As you see above there are 3376 critical vulnerabilities in 2015 where as there were only 2887 critical vulnerabilities in 2014. (That is a 17% increase.)
In other words, the proportion of critical vulnerabilities is increasing overall. That means we need to pay close attention to our vulnerability management programs and make sure they are effective—fewer false positives and negatives—up-to-date with recent vulnerabilities, and faster with shorter scan times.
Severity of Vulnerabilities
This chart shows weight distribution of 2015 vulnerabilities, based on CVSS score. As (hopefully) most of you know, 10 is the highest/most critical level, whereas 1 is the least critical level.
There are many vulnerabilities with CVSS 9 and 10. Let's check following graph that gives more clear picture:
This means 36% of the vulnerabilities were critical (CVSS >=7).
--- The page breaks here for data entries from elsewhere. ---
(* ===== verification/Membership.v ===== *)
(** * The roster, the binding table and invites ([daemon/src/membership.rs])

    [Membership] is what a node knows of its network.  Instants are integers on
    any fixed scale; the random token and network id, which the source draws with
    [getrandom], are arguments of the operations that draw them. *)

From S2P Require Import Prelude External Proto Names Net Tun.

(** ** State *)

Record PendingInvite := {
  pi_network_id : option rstr;
  expires_at : Z;
}.

Record Member := {
  m_id : rstr;
  m_hostname : option rstr;
}.

#[export] Instance PendingInvite_eq_dec : EqDecision PendingInvite.
Proof. solve_decision. Defined.
#[export] Instance Member_eq_dec : EqDecision Member.
Proof. solve_decision. Defined.

Record Membership := {
  network_name : option rstr;
  coordinator_id : option rstr;
  network_id : option rstr;
  members : list Member;
  pending_invites : gmap (list Z) PendingInvite;
  bindings : gmap rstr rstr;
}.

(** [#[derive(Default)]]. *)
Definition Membership_default : Membership :=
  {| network_name := None; coordinator_id := None; network_id := None;
     members := []; pending_invites := ∅; bindings := ∅ |}.

Definition with_members (f : list Member -> list Member) (m : Membership) : Membership :=
  {| network_name := network_name m; coordinator_id := coordinator_id m; network_id := network_id m;
     members := f (members m); pending_invites := pending_invites m; bindings := bindings m |}.
Definition with_invites f (m : Membership) : Membership :=
  {| network_name := network_name m; coordinator_id := coordinator_id m; network_id := network_id m;
     members := members m; pending_invites := f (pending_invites m); bindings := bindings m |}.
Definition with_bindings f (m : Membership) : Membership :=
  {| network_name := network_name m; coordinator_id := coordinator_id m; network_id := network_id m;
     members := members m; pending_invites := pending_invites m; bindings := f (bindings m) |}.

Definition Member_new (id : rstr) : Member := {| m_id := id; m_hostname := None |}.

(** [iter_mut().find(p)] and an assignment through it. *)
Fixpoint update_first (p : Member -> bool) (f : Member -> Member) (l : list Member) : list Member :=
  match l with
  | [] => []
  | x :: l' => if p x then f x :: l' else x :: update_first p f l'
  end.

(** ** Reading the roster file *)

(** [Repr] of [Member]'s [Deserialize]. *)
Inductive MemberRepr := Legacy (id : rstr) | Full (id : rstr) (hostname : option rstr).

Definition Member_deserialize (r : MemberRepr) : Member :=
  match r with
  | Legacy id => Member_new id
  | Full id hostname => {| m_id := id; m_hostname := hostname |}
  end.

(** [hex_tokens]: entries of the [pending_invites] array. *)
Record Entry := { e_token : rstr; e_invite : PendingInvite }.
Inductive InviteRepr := IFull (e : Entry) | ILegacy (token : rstr).

#[export] Instance Entry_eq_dec : EqDecision Entry.
Proof. solve_decision. Defined.

Section Membership.
Context `{!EndpointIds, !Sha256, !HexCrate, !Bs58}.

Definition entry_le (a b : Entry) : Prop := str_le (e_token a) (e_token b).
#[global] Instance entry_le_dec a b : Decision (entry_le a b).
Proof. unfold entry_le. apply _. Defined.

Definition hex_tokens_serialize (invites : gmap (list Z) PendingInvite) : list Entry :=
  merge_sort entry_le
    ((fun '(token, invite) => {| e_token := hex_encode token; e_invite := invite |}) <$> map_to_list invites).

Fixpoint hex_tokens_deserialize_into (out : gmap (list Z) PendingInvite) (entries : list InviteRepr)
    : result message (gmap (list Z) PendingInvite) :=
  match entries with
  | [] => Ok out
  | ILegacy _ :: rest => hex_tokens_deserialize_into out rest
  | IFull entry :: rest =>
      match hex_decode (e_token entry) with
      | None => Err (Fmt "{hex::FromHexError}" [])
      | Some bytes =>
          if (length bytes =? 16)%nat then
            hex_tokens_deserialize_into (<[bytes := e_invite entry]> out) rest
          else Err (Fmt "invite token must be 16 bytes" [])
      end
  end.
Definition hex_tokens_deserialize := hex_tokens_deserialize_into ∅.

(** [Membership::parse]: [serde_json]'s reader is the argument. *)
Definition parse (from_str : rstr -> result message Membership) (data : rstr) : result message Membership :=
  from_str (trim_start_matches (N.eqb 65279) data).

(** What reading the file gave [load]. *)
Inductive read_outcome := Read (data : rstr) | NotFound | ReadError (e : message).

Definition load (from_str : rstr -> result message Membership) (file : read_outcome) : result message Membership :=
  match file with
  | Read data => map_err (fun e => Fmt "parse {}" [e]) (parse from_str data)
  | NotFound => Ok Membership_default
  | ReadError e => Err (Fmt "read {}" [e])
  end.

(** ** Operations *)

(** [new_network_id] of the sixteen random bytes it draws. *)
Definition new_network_id (bytes : list Z) : rstr := hex_encode bytes.

Definition is_live (i : PendingInvite) (network_id : option rstr) (now : Z) : bool :=
  bool_decide (pi_network_id i = network_id) && bool_decide (is_Some (pi_network_id i))
  && (now <? expires_at i).

Definition is_coordinator (m : Membership) (own_id : rstr) : bool :=
  bool_decide (coordinator_id m = Some own_id).

Definition member (m : Membership) (id : rstr) : option Member :=
  List.find (fun x => str_eqb (m_id x) id) (members m).
Definition is_member (m : Membership) (id : rstr) : bool :=
  match member m id with Some _ => true | None => false end.
Definition hostname_of (m : Membership) (id : rstr) : option rstr :=
  x ← member m id; m_hostname x.

Definition member_le (a b : Member) : Prop := str_le (m_id a) (m_id b).
#[global] Instance member_le_dec a b : Decision (member_le a b).
Proof. unfold member_le. apply _. Defined.
Definition roster (m : Membership) : list Member := merge_sort member_le (members m).

Definition bind (m : Membership) (id hostname : rstr) : Membership :=
  let m := with_bindings <[hostname := id]> m in
  with_members (update_first (fun x => str_eqb (m_id x) id)
    (fun x => {| m_id := m_id x; m_hostname := Some hostname |})) m.

Definition create (m : Membership) (name own_id : rstr) (hostname : option rstr) (random : list Z) : Membership :=
  let m := {| network_name := Some name; coordinator_id := Some own_id;
              network_id := Some (new_network_id random);
              members := [Member_new own_id]; pending_invites := ∅; bindings := bindings m |} in
  match hostname with Some h => bind m own_id h | None => m end.

Definition prune_expired (m : Membership) (now : Z) : Membership :=
  with_invites (filter (fun '(_, i) => now < expires_at i)) m.

Definition generate_invite (m : Membership) (own_id : EndpointId) (ttl now : Z) (token : list Z)
    : Membership * (rstr * Z) :=
  let m := prune_expired m now in
  let expires := now + ttl in
  let m' := with_invites <[token := {| pi_network_id := network_id m; expires_at := expires |}]> m in
  (m', (bs58_encode (id_bytes own_id ++ token), expires)).

Definition decode_invite (code : rstr) : result message (EndpointId * list Z) :=
  bytes ← ok_or (Fmt "invalid invite code" []) (bs58_decode code);
  if negb (length bytes =? 48)%nat then Err (Fmt "invalid invite code length" [])
  else
    let id_bytes := take 32 bytes in
    let token := drop 32 bytes in
    id ← ok_or (Fmt "invalid endpoint id in code" []) (id_from_bytes id_bytes);
    Ok (id, token).

Definition spoken_for (m : Membership) (name claimant : rstr) : bool :=
  let bound_elsewhere :=
    match bindings m !! name with Some owner => negb (str_eqb owner claimant) | None => false end in
  let shadows_a_fallback :=
    existsb (fun x => negb (str_eqb (m_id x) claimant) && str_eqb (fallback (m_id x)) name) (members m) in
  bound_elsewhere || shadows_a_fallback.

Definition has_hostname (h : rstr) (x : Member) : bool :=
  match m_hostname x with Some h' => str_eqb h' h | None => false end.

(** The [if force] block of [claim_hostname]. *)
Definition force_release (m : Membership) (wanted : rstr) : Membership :=
  let m := with_bindings (delete wanted) m in
  with_members (update_first (has_hostname wanted) (fun x => {| m_id := m_id x; m_hostname := None |})) m.

Definition claim_hostname (m : Membership) (claimant requested : rstr) (force : bool)
    : Membership * result message rstr :=
  match validate requested claimant with
  | Err e => (m, Err e)
  | Ok wanted =>
      let m := if force then force_release m wanted else m in
      let assigned := dedupe wanted claimant (fun candidate => spoken_for m candidate claimant) in
      (bind m claimant assigned, Ok assigned)
  end.

Definition redeem_invite (m : Membership) (token : list Z) (requester_id : rstr) (now : Z) : Membership * bool :=
  let current := network_id m in
  match pending_invites m !! token with
  | None => (m, false)
  | Some invite =>
      let m := with_invites (delete token) m in
      let m := prune_expired m now in
      if negb (is_live invite current now) then (m, false)
      else
        let m := if negb (is_member m requester_id)
                 then with_members (fun l => l ++ [Member_new requester_id]) m else m in
        (m, true)
  end.

Definition push_absent (m : Membership) (x : Member) : Membership :=
  if negb (is_member m (m_id x)) then with_members (fun l => l ++ [x]) m else m.

(** The body of [apply_roster]'s loop over the pushed roster. *)
Definition apply_member (st : Membership * list message) (x : Member) : Membership * list message :=
  let '(m, conflicts) := st in
  let '(m, x, conflicts) :=
    match m_hostname x with
    | None => (m, x, conflicts)
    | Some hostname =>
        match bindings m !! hostname with
        | Some owner =>
            if negb (str_eqb owner (m_id x)) then
              (m, {| m_id := m_id x; m_hostname := None |},
               conflicts ++ [Fmt "{hostname} belongs to {}; refused to rebind it to {}"
                 [Text hostname; Text (fallback owner); Text (fallback (m_id x))]])
            else (with_bindings <[hostname := m_id x]> m, x, conflicts)
        | None => (with_bindings <[hostname := m_id x]> m, x, conflicts)
        end
    end in
  (push_absent m x, conflicts).

Definition apply_roster (m : Membership) (own_id : rstr) (roster : list Member) : Membership * list message :=
  let '(m, conflicts) := foldl apply_member (m, []) roster in
  let ids := own_id :: option_list (coordinator_id m) in
  (foldl (fun m id => push_absent m (Member_new id)) m ids, conflicts).

Definition set_joined (m : Membership) (coordinator own_id : rstr) (name : option rstr) (roster : list Member)
    : Membership :=
  fst (apply_roster
    {| network_name := name; coordinator_id := Some coordinator; network_id := None;
       members := []; pending_invites := ∅; bindings := ∅ |} own_id roster).

Definition set_roster (m : Membership) (own_id : rstr) (name : option rstr) (roster : list Member)
    : Membership * list message :=
  let m := {| network_name := match name with Some _ => name | None => network_name m end;
              coordinator_id := coordinator_id m; network_id := network_id m;
              members := []; pending_invites := pending_invites m; bindings := bindings m |} in
  apply_roster m own_id roster.

Definition leave (m : Membership) : Membership := Membership_default.

Definition remove_member (m : Membership) (id : rstr) : Membership * bool :=
  let m' := with_members (filter (fun x => m_id x <> id)) m in
  (m', negb (length (members m) =? length (members m'))%nat).

(** [m.id.parse::<EndpointId>()] and its two addresses. *)
Definition owns_addr (addr : IpAddr) (x : Member) : bool :=
  match parse_id (m_id x) with
  | None => false
  | Some key =>
      let '(v4, v6) := virtual_addrs (id_bytes key) in
      bool_decide (addr = v4) || bool_decide (addr = v6)
  end.

(** What a query is looked up as once it is not an address. *)
Definition query_name (m : Membership) (query : rstr) : rstr :=
  let name := to_ascii_lowercase (trim_end_matches (N.eqb 46) (trim query)) in
  match network_name m with
  | Some network =>
      let zone := lit "." ++ network_label network ++ lit "." ++ ZONE in
      match strip_suffix zone name with Some bare => bare | None => name end
  | None => name
  end.

Definition answers_to (name : rstr) (x : Member) : bool :=
  str_eqb (m_id x) name || has_hostname name x || str_eqb (fallback (m_id x)) name.

Definition find_member (m : Membership) (query : rstr) : option Member :=
  match parse_ip (trim query) with
  | Some addr => List.find (owns_addr addr) (members m)
  | None =>
      let name := query_name m query in
      if is_empty name then None else List.find (answers_to name) (members m)
  end.

Definition kick (m : Membership) (query own_id : rstr) : Membership * result message Member :=
  match find_member m query with
  | None => (m, Err (Fmt "{} is not a member of this network" [Text (trim query)]))
  | Some x =>
      if str_eqb (m_id x) own_id then
        (m, Err (Fmt "that is this node — to take it out of the network, use `quix leave`" []))
      else (fst (remove_member m (m_id x)), Ok x)
  end.

Definition member_ids (m : Membership) : list EndpointId := omap (fun x => parse_id (m_id x)) (members m).

End Membership.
The average CVSS is 6.8 so that is at the boundary to be critical.
The severity of vulns is increasing, but this isn’t to say it’s all bad. In fact, it really exposes a crucial point: That you have to be deploying a vulnerability management program that separates the weak from the chaff. Effective vulnerability management program will help you to find and then remediate vulnerabilities in your environment.
Vulnerability Numbers Per Vendor
Let's analyze national vulnerability database numbers by checking vendors' vulnerabilities. The shifting tides in vulnerabilities doesn’t stop for any company, including Apple. The fact is there are always vulnerabilities, the key has to be detecting these before they are exploited.
Apple had the most number of vulnerabilities in 2015. Of course with many iOS and OSX vulnerabilities out there in general, it's no surprise this number went up.
Here is the full list:
Apple jumped from being number 5th in 2014. Microsoft was number 3rd and Cisco was number 4th. Surprisingly Oracle (owner of Java) did well this year and took 4th place (they were number 2 last year). Congratulations (?) to Canonical and Novel, as they were not in top 10 list last year (they were 13rd and 15th). So in terms of prioritization, with Apple making a big jump last year, if you have a lot of iOS in your environment, it's definitely time to make sure you've prioritized those assets accordingly.
Here's a comparison chart that shows number of vulnerabilities per vendor for 2014 and 2015.
Vulnerabilities Per OS
In 2015, according to the NVD, OSX had the most vulnerabilities, followed by Windows 2012 and Ubuntu Linux.
Here most vulnerable Linux distro is Ubuntu. Opensuse is the runner up and then Debian Linux. Interestingly Windows 7, the most popular desktop application based on its usage, is reported to be less vulnerable then Ubuntu. (That may surprise a few people!)
Vulnerabilities Per Mobile OS
IPhone OS has the highest number of vulnerabilities published in 2015. Windows and Android came after iPhone. 2014 was no different. iPhone OS had the highest number of vulnerabilities and Windows Rt and Android followed it.
Vulnerabilities Per Application
Vulnerabilities Per Browser
IE had highest number of vulnerabilities in 2015. In 2014, the order of product with the highest number of vulnerabilities were exactly same. (IE, Chrome, Firefox, Safari.)
Given the trends over the past few years reported via the NVD, we should expect more vulnerabilities to be published with higher CVSS score this year. Moreover, I predict that mobile OS will be hot area for security — as more mobile security professionals find and report mobile OS vulnerabilities, we'll see an increase in Mobile OS vulnerabilities as well.
It’s all about priorities. We only have so many hours in the day and resources available to us to remediate what we can. But if you take intel from something like the NVD and layer that over the visibility you have into your own environment, you can use this information to help build a good to-do list built by priorities, and not fear.